WHAT TO PRODUCE:
Which lines of the records contain "CommitBloom"? Collect every one of them.

[Stored items]
====

Lemma final_ws_provenance base t r d op :
  running_ok base t → ops (final_ws t) r !! d = Some op →
  op_provenance (tx_ts (wtx t)) (rows_of base r !! d) op ∧
  is_Some (RelTxSpec.log (wtx_relations t r) !! d) ∧
  ∀ e, rows_of base r !! d = Some e → entry_ts e < tx_ts (wtx t).
Proof.
  intros Hrun Hop. destruct (Hrun r) as (Hwf & Hb & Htx).
  pose proof (clear_hints_ops (extract_relation_working_sets (into_working_sets t)).1 r d) as Hc.
  fold (final_ws t) in Hc. rewrite Hop in Hc.
  destruct (ops (extract_relation_working_sets (into_working_sets t)).1 r !! d) as [op0|] eqn:Hop0;
    [|done].
  change (RelTxSpec.log (wtx_relations t r) !! d = Some op0) in Hop0.
  pose proof (wf_ops _ _ Hwf d op0 Hop0) as Hprov. rewrite Hb in Hprov.
  unfold RelationTransaction.write_ts in Hprov. rewrite Htx in Hprov. split_and!.
  - by eapply same_shape_provenance.
  - by eexists.
  - intros e He. pose proof (wf_settled _ _ Hwf d e) as Hle. rewrite Hb in Hle.
    specialize (Hle He). pose proof (wf_ts _ _ Hwf) as Hts.
    unfold RelationTransaction.visible_ts, RelationTransaction.write_ts in *.
    rewrite Htx in *. lia.
Qed.

Lemma final_ws_ordered base t r : running_ok base t → ops_ordered (rws (final_ws t) r).
Proof.
  intros Hrun d op Hop. destruct (final_ws_provenance base t r d op Hrun Hop) as ([Hw Hp] & _ & Hlt).
  rewrite Hw. destruct (operation op), (rows_of base r !! d) as [e|]; try done;
    rewrite Hp; try lia; specialize (Hlt e eq_refl); lia.
Qed.

Lemma unmoved_prefix mono h hb base s ws :
  hist_ok pms c0 mono h → hb `prefix_of` h → snap_ok hb base → snap_ok h s →
  (∀ r d op, ops ws r !! d = Some op → guaranteed_unique op = false →
     can_clobber ws r d = false →
     (∀ j c, (length hb ≤ j)%nat → h !! j = Some c → ~ writes c r d) ∨
     entry_ts <$> rows_of s r !! d = entry_ts <$> rows_of base r !! d) →
  unmoved ws base s.
Proof.
  intros Hh Hp Hb Hs Hall r d op Hop Hu Hcl.
  rewrite (so_rows _ _ Hs r), (so_rows _ _ Hb r).
  destruct (Hall r d op Hop Hu Hcl) as [Hw|Hts].
  - destruct Hp as [h2 ->]. apply state_after_unwritten. intros c Hc.
    apply list_elem_of_lookup in Hc as [j Hj]. apply (Hw (length hb + j)%nat c); [lia|].
    by rewrite lookup_app_r, Nat.add_comm, Nat.add_sub by lia.
  - symmetry. eapply same_version_same_entry; [done|done|].
    by rewrite (so_rows _ _ Hs r), (so_rows _ _ Hb r) in Hts.
Qed.

Lemma prepare_unmoved mono h base t hb s (pc : PreparedCommit (P := P)) :
  hist_ok pms c0 mono h → snap_ok h s → tx_ok mono h (wtx t) base hb → running_ok base t →
  prepared_ok (into_working_sets t) s pc →
  unmoved (final_ws t) base s.
Proof.
  intros Hh Hs Htx Hrun Hpo. destruct Htx as [Hp Hb Hvis Hver Hrng Hlat Hfr].
  eapply unmoved_prefix; [done|done|done|done|]. intros r d op Hop Hu Hcl.
  destruct (final_ws_provenance base t r d op Hrun Hop) as (Hprov & [op0 Hop0] & Hlt).
  destruct (po_checked _ _ _ Hpo) as [Hskip|Hchk].
  - left. unfold skip_conflict_check in Hskip. change (ws_tx (into_working_sets t)) with (wtx t) in *.
    apply orb_true_iff in Hskip as [Hv%Z.eqb_eq|[Hsince%Z.leb_le Hbl]%andb_true_iff].
    + intros j c Hj Hc. apply lookup_lt_Some in Hc.
      rewrite Hver, (so_version _ _ Hb), (so_version _ _ Hs) in Hv. lia.
    + pose proof (so_bloom _ _ Hs) as Hcov. destruct (commit_bloom s) as [b|]; [|done].
      apply negb_true_iff in Hbl. intros j c Hj Hc Hw.
      assert (CommitBloom.might_contain d (tx_bloom (into_working_sets t)) = true) as Hmine.
      { apply (bloom_of_keys_covers (ws_relations (into_working_sets t)) ).
        by exists op0. }
      apply (CommitBloom.disjoint_filters d _ _ Hbl) in Hmine.
      rewrite (Hcov j c r d) in Hmine; [done| |done|done].
      rewrite Hver, (so_version _ _ Hb) in Hsince. lia.
  - right. rewrite (po_ws _ _ _ Hpo) in Hchk. specialize (Hchk r d op Hop).
    unfold blocked_op in Hchk. fold (final_ws t) in Hchk. rewrite Hcl in Hchk.
    refine (proj1 (conflict_of_provenance (tx_ts (wtx t)) (rows_of base r !! d)
      (rows_of s r !! d) op Hprov Hu _ _) Hchk).
    + intros e He. specialize (Hlt e He). lia.
    + intros e He Heq. rewrite (so_rows _ _ Hs r) in He.
      destruct (state_entry_ts _ _ _ _ _ _ _ Hh He) as [Hle|(c & Hc & Hts)]; [lia|].
      apply Hfr. rewrite <- Heq, Hts. by apply list_elem_of_fmap_2.
Qed.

====

EXERCISE SOLUTION:
      assert (CommitBloom.might_contain d (tx_bloom (into_working_sets t)) = true) as Hmine.
      apply (CommitBloom.disjoint_filters d _ _ Hbl) in Hmine.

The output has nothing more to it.